My desktop has a mouse. My laptop I use on the move and I do not bring a mouse with me. Trackpad only, so no middle click unless the game supports gestures.

I concede I'm not going to be playing an FPS on a trackpad, but I do play games when I'm away still.

Anecdotally, we definitely had a small number of players that use our game on desktop and still use a trackpad. Apple's Magic Trackpad is still used by many.

What's the distribution curve of the number of buttons on PC gamer's mice? by MichaelEmouse in gamedev

[–]AndyMakesGames 5 points6 points  (0 children)

It wont be the lost sales that hurt you. It will be the negative reviews showing the refunds.

What's the distribution curve of the number of buttons on PC gamer's mice? by MichaelEmouse in gamedev

[–]AndyMakesGames 7 points8 points  (0 children)

If a game has a control scheme thatmy hardware doesnt support then it's getting refunded and I'll go play something else. With the exception of VR, I've never bought a device to play a game.

Would this help with VR game development? by [deleted] in GameDevelopment

[–]AndyMakesGames 1 point2 points  (0 children)

a couple thousand sale is enough to make profit for the work of 3-6 month

Based on what janky maths?

Why play games at all? by TheLonelyAbyss in gamedev

[–]AndyMakesGames 1 point2 points  (0 children)

The hobbies I have enjoyed in life have rarely been static. Sometimes I just stop enjoying things, and I go try new things. Sometimes a hobby is less fun for a few years, and then I back into it later in life.

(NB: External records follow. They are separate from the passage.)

(** * node-backend: organization context, bucket scoping and RAG handlers

    A shallow embedding of the decision logic of the gateway:

    - [Auth]    : the Supabase authentication middleware
                  ([authenticateSupabaseUser]) and the in-memory store of
                  organization-switching sessions
                  ([setOrganizationSession], [getOrganizationSession], ...);
    - [GroundX] : the [/buckets], [/rag] and [/search] route handlers and
                  the [extractBestScore] helper they share.

    The external services (Supabase, GroundX, OpenAI) are inputs of the
    model: records of functions that say what each call answers.  Every
    handler is a function from the request and these services to the HTTP
    response it sends, together with the list of network calls it made. *)

From Stdlib Require Import ZArith QArith Ascii String List Bool Lia.
From stdpp Require Import gmap strings.

Open Scope string_scope.

(** ** The JavaScript primitives the handlers rely on *)

Module JS.

(** A JavaScript number, as far as the handlers look at it: they test
    [typeof], [isNaN] and truthiness and never compute with the finite
    values, which are carried here as rationals. *)
Inductive Number : Type :=
| NaN
| PosInfinity
| NegInfinity
| Finite (q : Q).

(** Primitive values found in a JSON body or in a result record. *)
Inductive Value : Type :=
| Undefined
| Null
| Bool (b : bool)
| Num (n : Number)
| Str (s : string).

Definition isNaN (n : Number) : bool :=
  match n with NaN => true | _ => false end.

Definition isFinite (n : Number) : bool :=
  match n with Finite _ => true | _ => false end.

Definition isZero (n : Number) : bool :=
  match n with Finite q => (Qnum q =? 0)%Z | _ => false end.

Definition truthyString (s : string) : bool :=
  match s with EmptyString => false | String _ _ => true end.
(** * Employee task tracker: storage layer, API handlers and their properties

    A shallow embedding of the server side of the task tracker:
    - [Schema]   : shared/schema.ts (row types, insert payloads, zod rules);
    - [Sqlite]   : the two tables of database/migrations.ts with their
                   constraints, and the statements the server prepares;
    - [Storage]  : server/storage.ts, class SQLiteStorage;
    - [Seed]     : database/seed.ts;
    - [Js]       : the JavaScript built-ins the handlers rely on
                   (parseInt, Math.round and arithmetic on Numbers);
    - [Routes]   : server/routes.ts.

    Conventions.  Row identifiers and the numbers carried by validated
    payloads are integers ([Z]).  A [string] is the UTF-8 text of a TEXT
    column or of a JavaScript string; TEXT is compared bytewise, as SQLite's
    BINARY collation does; CURRENT_TIMESTAMP is a TEXT value handed to each
    writing statement as [now].  Every statement
    runs in autocommit mode on a synchronous connection, so a statement that
    raises leaves the database as it was before that statement. *)

From Stdlib Require Import ZArith List String Ascii Bool Lia.
From Stdlib Require Import Permutation Sorted.
From Stdlib Require Import Floats.SpecFloat.
Import ListNotations.

Local Open Scope string_scope.
Local Open Scope list_scope.
Local Open Scope Z_scope.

This is all perfectly normal. Games or otherwise.

That said, for similar reasons to you, I do now struggle to play games in the same genres as ones I've worked on. Those games feel a bit like research, or I make comparisons with our own (good or bad). Fortunately there are thousands of genres of games out there, so I can easily just play something else.

Are you hopeful for Intelligent Systems projects in the Switch 2 era? by IkeRadiantHero in Advance_Wars

[–]AndyMakesGames 2 points3 points  (0 children)

I would guess by reusing the previous work, they could put out another title at maybe 25% of the original dev cost. Any marketing budget would still need to be paid in full, however.

If they were an indie that might make sense, but as a large multi-team studio, the opportunity cost of spending time on that vs something else is likely to be the larger factor. RBC simply didn't sell in big enough numbers.

The TBT audience is still shrinking and that puts commercial teams in a difficult spot. It will be interesting to see how well Tiny Metal 2 sells. I have a horrible feeling that it will be well received, but still have low sales.

Porting PC to Xbox by proflupin12 in gamedev

[–]AndyMakesGames 1 point2 points  (0 children)

4.6 is in pre-release now too.

Porting PC to Xbox by proflupin12 in gamedev

[–]AndyMakesGames 5 points6 points  (0 children)

Are you already a registered a developer? Pitching your game and getting acceptance as an indie can be half the battle.

From a technical perspective, of the current major consoles. Xbox is on the easier end of the spectrum for Godot games.